Shae Harry

Written by Shae Harry

Published: 02 Sep 2024

25-facts-about-legg-calve-perthes-disease
Source: Shrinerschildrens.org

Legg–Calvé–Perthes Disease is a rare childhood condition affecting the hip joint. It occurs when blood supply to the rounded head of the femur (thighbone) is temporarily disrupted, causing bone cells to die. This leads to the weakening and eventual collapse of the femoral head. Symptoms often include limping, hip stiffness, and pain in the hip, thigh, or knee. The exact cause remains unknown, but it primarily affects children between ages 4 and 10, more commonly boys. Early diagnosis and treatment are crucial for better outcomes. Treatment options range from physical therapy to surgery, depending on severity. Understanding this condition helps in managing and supporting affected children.

Table of Contents

What is Legg–Calvé–Perthes Disease?

Legg–Calvé–Perthes disease is a rare childhood condition that affects the hip. It occurs when blood supply to the rounded head of the femur (thighbone) is temporarily disrupted, causing bone cells to die. This can lead to pain, limping, and long-term joint problems.

  1. Legg–Calvé–Perthes disease primarily affects children between the ages of 4 and 10.
  2. Boys are about four times more likely to develop this condition than girls.
  3. The disease was independently described by three physicians: Arthur Legg, Jacques Calvé, and Georg Perthes in 1910.
  4. The exact cause of Legg–Calvé–Perthes disease remains unknown.
  5. It is more common in Caucasian children than in children of other races.

Symptoms and Diagnosis

Recognizing the symptoms early can help in managing the disease effectively.
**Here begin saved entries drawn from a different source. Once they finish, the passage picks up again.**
(** C6.  The list view names the two filter backends, one search field
    and three ordering fields, and nothing else of searching, ordering or
    paging.  The queryset its GET runs is its own [get_queryset] wrapped
    by the two backends, and the topics of the answer are what the
    paginator keeps of that; the bulk delete takes [get_queryset] as it
    is. *)
Theorem search_ordering_pagination_are_delegated (request : Request)
    (st : State) :
  filter_backends PrivateTopicListAPI.self
    = [filters.SearchFilter; filters.OrderingFilter]
  ∧ search_fields PrivateTopicListAPI.self = ["title"]
  ∧ ordering_fields PrivateTopicListAPI.self
    = ["pubdate"; "last_message"; "title"]
  ∧ filter_queryset PrivateTopicListAPI.self request
      (get_queryset PrivateTopicListAPI.self request)
    = objects.filtered filters.OrderingFilter ["title"]
        ["pubdate"; "last_message"; "title"] (query_params request)
        (objects.filtered filters.SearchFilter ["title"]
           ["pubdate"; "last_message"; "title"] (query_params request)
           (PrivateTopicListAPI.get_queryset request))
  ∧ body_of PrivateTopicListAPI.get request st
    = match paginate_queryset (query_params request)
              (rows (filter_queryset PrivateTopicListAPI.self request
                       (get_queryset PrivateTopicListAPI.self request))
                    (db st)) with
      | None => (inl Http404, st)
      | Some page =>
          match PrivateTopicListAPI.get_serializer_class request with
          | None => (inl (Uncaught "TypeError"), st)
          | Some c =>
              (inr (mkResponse status.HTTP_200_OK
                      (Many (to_representation c <$> page))), st)
          end
      end
  ∧ body_of PrivateTopicListAPI.delete request st
    = (inr (mkResponse status.HTTP_204_NO_CONTENT NoBody),
       {| db := foldl (λ d topic, leave (user request) topic d) (db st)
                  (rows (PrivateTopicListAPI.get_queryset request) (db st));
          cache := cache st |}).
Proof.
  repeat split; try reflexivity; [|apply list_delete_body].
  cbn [body_of PrivateTopicListAPI.get].
  unfold generics.list, get_serializer, bind, get_db.
  destruct (paginate_queryset _ _) as [page|]; [|done].
  cbn [get_serializer_class PrivateTopicListAPI.self].
  by destruct (PrivateTopicListAPI.get_serializer_class request).
Qed.

(** C10.  [get_serializer_class] answers for two methods in each view and
    falls through to [None] for every other one: GET and POST in the list
    view, GET and PUT in the detail view.  For DELETE both return [None],
    so the bulk delete of the list view has no serializer class. *)
Theorem get_serializer_class_is_partial (request : Request)
    (c : SerializerClass) :
  (get_serializer_class PrivateTopicListAPI.self request = Some c
   ↔ (method request = "GET" ∧ c = PrivateTopicSerializer)
     ∨ (method request = "POST" ∧ c = PrivateTopicCreateSerializer))
  ∧ (get_serializer_class PrivateTopicListAPI.self request = None
     ↔ method request ≠ "GET" ∧ method request ≠ "POST")
  ∧ (get_serializer_class PrivateTopicDetailAPI.self request = Some c
     ↔ (method request = "GET" ∧ c = PrivateTopicSerializer)
       ∨ (method request = "PUT" ∧ c = PrivateTopicUpdateSerializer))
  ∧ (get_serializer_class PrivateTopicDetailAPI.self request = None
     ↔ method request ≠ "GET" ∧ method request ≠ "PUT")
  ∧ (method request = "DELETE"
     → get_serializer_class PrivateTopicListAPI.self request = None
       ∧ get_serializer_class PrivateTopicDetailAPI.self request = None).
Proof.
  cbn [get_serializer_class PrivateTopicListAPI.self PrivateTopicDetailAPI.self].
  unfold PrivateTopicListAPI.get_serializer_class,
         PrivateTopicDetailAPI.get_serializer_class.
  repeat split; repeat case_decide; intuition congruence.
Qed.

End Delegation.

(** * Keys, the cache and the ETag *)
Section Keys.
Context `{Fw : Framework}.


(** Requests on which every bit reads the same data get the same key. *)
Lemma calculate_key_ext (key_func : KeyConstructor) (self : GenericAPIView)
    (name : string) (r1 r2 : Request) :
  (∀ n b, key_func !! n = Some b →
          bit_data b self name r1 = bit_data b self name r2) →
  calculate_key key_func self name r1 = calculate_key key_func self name r2.
Proof.
  intros Hbits. unfold calculate_key.
  assert (Hm : (λ b, bit_data b self name r1) <$> key_func
               = (λ b, bit_data b self name r2) <$> key_func).
  { apply map_eq. intros n. rewrite !lookup_fmap.
    destruct (key_func !! n) as [b|] eqn:Hn; [|done]. cbn. f_equal. eauto. }
  by rewrite Hm.
Qed.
Diagnosis usually involves a combination of physical exams and imaging tests.

  1. Common symptoms include limping, hip pain, and stiffness.
  2. Pain may also be felt in the knee or thigh, not just the hip.
  3. The condition often starts with a painless limp, which gradually becomes painful.
  4. X-rays are typically used to diagnose Legg–Calvé–Perthes disease.
  5. MRI scans can provide more detailed images of the hip joint and are sometimes used for diagnosis.

Stages of the Disease

Legg–Calvé–Perthes disease progresses through several stages, each with its own characteristics and challenges.
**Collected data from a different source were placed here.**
(** * IBC channel keeper: the packet life cycle

    A shallow embedding of [x/ibc/04-channel/keeper/packet.go]
    (SendPacket, RecvPacket, PacketExecuted, AcknowledgePacket,
    AcknowledgementExecuted, CleanupPacket) together with the key-value
    store the keeper reads and writes, and the properties of the packet
    pipeline proved over it. *)

From Stdlib Require Import ZArith Lia Sorted.
From stdpp Require Import base option strings gmap list.

Local Open Scope Z_scope.

(** ** Machine integers *)

(** Go's [uint64]: arithmetic is modulo 2^64. *)
Definition U64_MOD : Z := 2 ^ 64.
Definition MaxUint64 : Z := U64_MOD - 1.
Definition wrap64 (z : Z) : Z := z mod U64_MOD.

(** The conversion [uint64(h)] of an [int64] block height. *)
Definition uint64_of_int64 (h : Z) : Z := wrap64 h.

(** ** Bytes *)

#[global] Instance byte_eq_dec : EqDecision Byte.byte := Byte.byte_eq_dec.

(** [bytes.Equal]: a nil slice and an empty slice are equal, so both are
    the empty list here. *)
Definition bytes_Equal (a b : list Byte.byte) : bool := bool_decide (a = b).

(** ** Data model

    The types of packets, channel ends, connection ends and client states
    are declared outside [packet.go]; they are taken from section 3 of the
    specification, with the field and getter names the keeper uses. *)

Module exported.

(** Modelled from the spec: the channel states, "{INIT, TRYOPEN, OPEN,
    CLOSED}". *)
Inductive State := INIT | TRYOPEN | OPEN | CLOSED.

(** Modelled from the spec: the channel ordering, "{ORDERED, UNORDERED}",
    and "any other ordering value", which a stored channel record may
    carry and CleanupPacket's switch treats in its default case. *)
Inductive Order := ORDERED | UNORDERED | OtherOrder (value : Z).

#[global] Instance State_eq_dec : EqDecision State.
Proof. solve_decision. Defined.

#[global] Instance Order_eq_dec : EqDecision Order.
Proof. solve_decision. Defined.

End exported.

Module connectionexported.

(** Modelled from the spec: the connection states, "{UNINITIALIZED, INIT,
    TRYOPEN, OPEN}". *)
Inductive State := UNINITIALIZED | INIT | TRYOPEN | OPEN.

#[global] Instance State_eq_dec : EqDecision State.
Proof. solve_decision. Defined.

End connectionexported.

(** Modelled from the spec: "counterparty: {port_id, channel_id}". *)
Record ChannelCounterparty := mkCounterparty {
  PortID : string;
  ChannelID : string
}.

(** Modelled from the spec: ChannelEnd, "{state; ordering; counterparty;
    connection_hops}". *)
Record Channel := mkChannel {
  State : exported.State;
  Ordering : exported.Order;
  Counterparty : ChannelCounterparty;
  ConnectionHops : list string
}.

(** Modelled from the spec: ConnectionEnd, "{state; client_id}", with the
    getters of the Go interface. *)
Record ConnectionEnd := mkConnectionEnd {
  GetState : connectionexported.State;
  GetClientID : string
}.

(** Modelled from the spec: ClientState, which "exposes at minimum
    latest_height()". *)
Record ClientState := mkClientState {
  GetLatestHeight : Z
}.

(** Modelled from the spec: Packet, "{source_port, source_channel,
    dest_port, dest_channel; sequence: u64; data: bytes; timeout_height:
    u64}", with the getters of the Go interface. *)
Record Packet := mkPacket {
  GetSequence : Z;
  GetTimeoutHeight : Z;
  GetSourcePort : string;
  GetSourceChannel : string;
  GetDestPort : string;
  GetDestChannel : string;
  GetData : list Byte.byte
}.

(** The errors the keeper returns. [sdkerrors.Wrap] only adds a message
    to an error, so an error is identified with its root. *)
Inductive Error :=
| ErrChannelNotFound
| ErrInvalidChannelState
| ErrInvalidChannelOrdering
| ErrInvalidPacket
| ErrPacketTimeout
| ErrSequenceSendNotFound
| ErrSequenceReceiveNotFound
| ErrConnectionNotFound
| ErrInvalidConnectionState
| ErrConsensusStateNotFound
| ErrCommitmentVerificationFailed.

#[global] Instance Error_eq_dec : EqDecision Error.
Proof. solve_decision. Defined.

(** Run-time panics: the explicit [panic] of CleanupPacket's default
    branch, the index expression [ConnectionHops[0]] on an empty slice,
    and a method call on a nil interface value. *)
Inductive PanicReason :=
| PanicInvalidChannelOrdering
| PanicIndexOutOfRange
| PanicNilDereference.

Inductive Outcome (A : Type) :=
| Ok (a : A)
| Err (e : Error)
| Panic (r : PanicReason).

Arguments Ok {A} a.
Arguments Err {A} e.
Arguments Panic {A} r.

(** ** The store *)

(** One finite map per keyspace; the keyspaces are disjoint by
    construction. *)
Record KVStore := mkKVStore {
  channels : gmap (string * string) Channel;
  connections : gmap string ConnectionEnd;
  clientStates : gmap string ClientState;
  nextSequenceSend : gmap (string * string) Z;
  nextSequenceRecv : gmap (string * string) Z;
  packetCommitments : gmap (string * string * Z) (list Byte.byte);
  packetAcknowledgements : gmap (string * string * Z) (list Byte.byte)
}.

(** A call of one of the connection keeper's verification functions,
    with the arguments it was given. *)
Inductive VerifierCall :=
| CallVerifyPacketCommitment
    (connectionEnd : ConnectionEnd) (proofHeight : Z) (proof : list Byte.byte)
    (portID channelID : string) (sequence : Z) (commitmentBytes : list Byte.byte)
| CallVerifyPacketAcknowledgement
    (connectionEnd : ConnectionEnd) (proofHeight : Z) (proof : list Byte.byte)
    (portID channelID : string) (sequence : Z) (acknowledgement : list Byte.byte)
| CallVerifyNextSequenceRecv
    (connectionEnd : ConnectionEnd) (proofHeight : Z) (proof : list Byte.byte)
    (portID channelID : string) (nextSequenceRecv : Z).

(** [sdk.Context]: the block height, the store, and (a ghost field) the
    trace of verifier calls made so far, latest first. *)
Record Context := mkContext {
  BlockHeight : Z;
  kvStore : KVStore;
  verifierCalls : list VerifierCall
}.

(** ** A state-and-error monad for keeper methods

    A keeper method mutates the store of its context in place and then
    returns, returns an error, or panics; writes made before an error
    are not undone by the method. *)
Definition M (A : Type) : Type := Context -> Outcome A * Context.

Definition ret {A} (a : A) : M A := fun c => (Ok a, c).

Definition bind {A B} (m : M A) (f : A -> M B) : M B :=
  fun c =>
    match m c with
    | (Ok a, c') => f a c'
    | (Err e, c') => (Err e, c')
    | (Panic r, c') => (Panic r, c')
    end.

Definition throw {A} (e : Error) : M A := fun c => (Err e, c).

Definition panic {A} (r : PanicReason) : M A := fun c => (Panic r, c).

Definition gets {A} (f : Context -> A) : M A := fun c => (Ok (f c), c).

Definition modifyStore (f : KVStore -> KVStore) : M unit :=
  fun c => (Ok tt, mkContext (BlockHeight c) (f (kvStore c)) (verifierCalls c)).

Notation "'do' x <- m ; k" := (bind m (fun x => k))
  (at level 10, x name, m at level 100, k at level 200,
   format "'[v' 'do'  x  <-  m ; '/' k ']'").
Notation "'run' m ; k" := (bind m (fun _ => k))
  (at level 10, m at level 100, k at level 200,
   format "'[v' 'run'  m ; '/' k ']'").

(** [if cond { return err }] *)
Definition failIf (cond : bool) (e : Error) : M unit :=
  if cond then throw e else ret tt.

(** [v, found := ...; if !found { return err }] *)
Definition orFail {A} (o : option A) (e : Error) : M A :=
  match o with
  | Some a => ret a
  | None => throw e
  end.

(** [if err := f(); err != nil { return err }] *)
Definition failWith (err : option Error) : M unit :=
  match err with
  | Some e => throw e
  | None => ret tt
  end.

(** [hops[0]] *)
Definition index0 (hops : list string) : M string :=
  match hops with
  | [] => panic PanicIndexOutOfRange
  | h :: _ => ret h
  end.

(** ** Keeper store accessors *)

(** The channel keeper's store methods (section 4.2 of the spec,
    "Sequence & Commitment Store") and the registry lookups (section 6)
    are declared outside [packet.go]; each is a point lookup, write or
    delete in its own keyspace. *)

(** Modelled from the spec: [get_channel(port_id, channel_id)], a point
    lookup in the channel registry. *)
Definition GetChannel (portID channelID : string) : M (option Channel) :=
  gets (fun c => channels (kvStore c) !! (portID, channelID)).

(** Modelled from the spec: [get_connection(connection_id)], a point
    lookup in the connection registry. *)
Definition GetConnection (connectionID : string) : M (option ConnectionEnd) :=
  gets (fun c => connections (kvStore c) !! connectionID).

(** Modelled from the spec: [get_client_state(client_id)], a point lookup
    in the light-client store. *)
Definition GetClientState (clientID : string) : M (option ClientState) :=
  gets (fun c => clientStates (kvStore c) !! clientID).

(** Modelled from the spec: [get_next_sequence_send], "not found" when the
    channel was never opened. *)
Definition GetNextSequenceSend (portID channelID : string) : M (option Z) :=
  gets (fun c => nextSequenceSend (kvStore c) !! (portID, channelID)).

(** Modelled from the spec: [set_next_sequence_send]. *)
Definition SetNextSequenceSend (portID channelID : string) (sequence : Z) : M unit :=
  modifyStore (fun s =>
    mkKVStore (channels s) (connections s) (clientStates s)
              (<[(portID, channelID) := sequence]> (nextSequenceSend s))
              (nextSequenceRecv s) (packetCommitments s)
              (packetAcknowledgements s)).

(** Modelled from the spec: [get_next_sequence_recv], "not found" when the
    channel was never opened. *)
Definition GetNextSequenceRecv (portID channelID : string) : M (option Z) :=
  gets (fun c => nextSequenceRecv (kvStore c) !! (portID, channelID)).

(** Modelled from the spec: [set_next_sequence_recv]. *)
Definition SetNextSequenceRecv (portID channelID : string) (sequence : Z) : M unit :=
  modifyStore (fun s =>
    mkKVStore (channels s) (connections s) (clientStates s)
              (nextSequenceSend s)
              (<[(portID, channelID) := sequence]> (nextSequenceRecv s))
              (packetCommitments s) (packetAcknowledgements s)).

(** Modelled from the spec: [get_packet_commitment] "returns empty/absent
    if none": the stored bytes, or nil (the empty list). *)
Definition GetPacketCommitment (portID channelID : string) (sequence : Z)
  : M (list Byte.byte) :=
  gets (fun c =>
    match packetCommitments (kvStore c) !! (portID, channelID, sequence) with
    | Some bz => bz
    | None => []
    end).

(** Modelled from the spec: [set_packet_commitment]. *)
Definition SetPacketCommitment (portID channelID : string) (sequence : Z)
    (commitmentHash : list Byte.byte) : M unit :=
  modifyStore (fun s =>
    mkKVStore (channels s) (connections s) (clientStates s)
              (nextSequenceSend s) (nextSequenceRecv s)
              (<[(portID, channelID, sequence) := commitmentHash]> (packetCommitments s))
              (packetAcknowledgements s)).

(** Modelled from the spec: [delete_packet_commitment]; deleting an
    absent key is a no-op. *)
Definition deletePacketCommitment (portID channelID : string) (sequence : Z) : M unit :=
  modifyStore (fun s =>
    mkKVStore (channels s) (connections s) (clientStates s)
              (nextSequenceSend s) (nextSequenceRecv s)
              (delete (portID, channelID, sequence) (packetCommitments s))
              (packetAcknowledgements s)).

(** Modelled from the spec: [set_packet_acknowledgement]. *)
Definition SetPacketAcknowledgement (portID channelID : string) (sequence : Z)
    (ackHash : list Byte.byte) : M unit :=
  modifyStore (fun s =>
    mkKVStore (channels s) (connections s) (clientStates s)
              (nextSequenceSend s) (nextSequenceRecv s)
              (packetCommitments s)
              (<[(portID, channelID, sequence) := ackHash]> (packetAcknowledgements s))).

(** Modelled from the spec: [Packet.ValidateBasic] is declared outside
    [packet.go]; section 4.3 gives it as "non-empty identifiers,
    sequence > 0, data non-empty", failing with InvalidPacket. *)
Definition ValidateBasic (packet : Packet) : option Error :=
  if bool_decide (GetSourcePort packet = "")
     || bool_decide (GetSourceChannel packet = "")
     || bool_decide (GetDestPort packet = "")
     || bool_decide (GetDestChannel packet = "")
     || (GetSequence packet <=? 0)
     || bool_decide (GetData packet = [])
  then Some ErrInvalidPacket
  else None.

(** ** The keeper *)

Section Keeper.

(** Modelled from the spec: [types.CommitPacket], the digest of packet
    data (section 4.1); declared outside [packet.go]. *)
Variable CommitPacket : list Byte.byte -> list Byte.byte.

(** Modelled from the spec: [types.CommitAcknowledgement], the digest of
    an acknowledgement, which may be absent (section 4.1). *)
Variable CommitAcknowledgement : option (list Byte.byte) -> list Byte.byte.

(** Modelled from the spec: the connection keeper's proof verifier
    (section 6), an external collaborator giving pass ([None]) or an
    error for a call, as a function of the block height and the store
    it reads. *)
Variable verifier : Z -> KVStore -> VerifierCall -> option Error.

(** A verification call: recorded in the trace, answered by the
    verifier. *)
Definition verify (call : VerifierCall) : M unit :=
  fun c =>
    let c' := mkContext (BlockHeight c) (kvStore c) (call :: verifierCalls c) in
    match verifier (BlockHeight c) (kvStore c) call with
    | None => (Ok tt, c')
    | Some e => (Err e, c')
    end.

(** The connection keeper's three verification functions, declared
    outside [packet.go]. *)
Definition VerifyPacketCommitment connectionEnd proofHeight proof
    portID channelID sequence commitmentBytes : M unit :=
  verify (CallVerifyPacketCommitment connectionEnd proofHeight proof
            portID channelID sequence commitmentBytes).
  1. The initial stage involves a loss of blood supply to the femoral head, leading to bone cell death.
  2. In the fragmentation stage, the body removes dead bone cells and replaces them with new, softer bone.
  3. The reossification stage is when new bone begins to harden and take shape.
  4. The final stage, known as the healing stage, is when the bone fully regenerates and hardens.

Treatment Options

Treatment aims to relieve pain, maintain hip motion, and ensure the femoral head remains well-seated in the hip socket.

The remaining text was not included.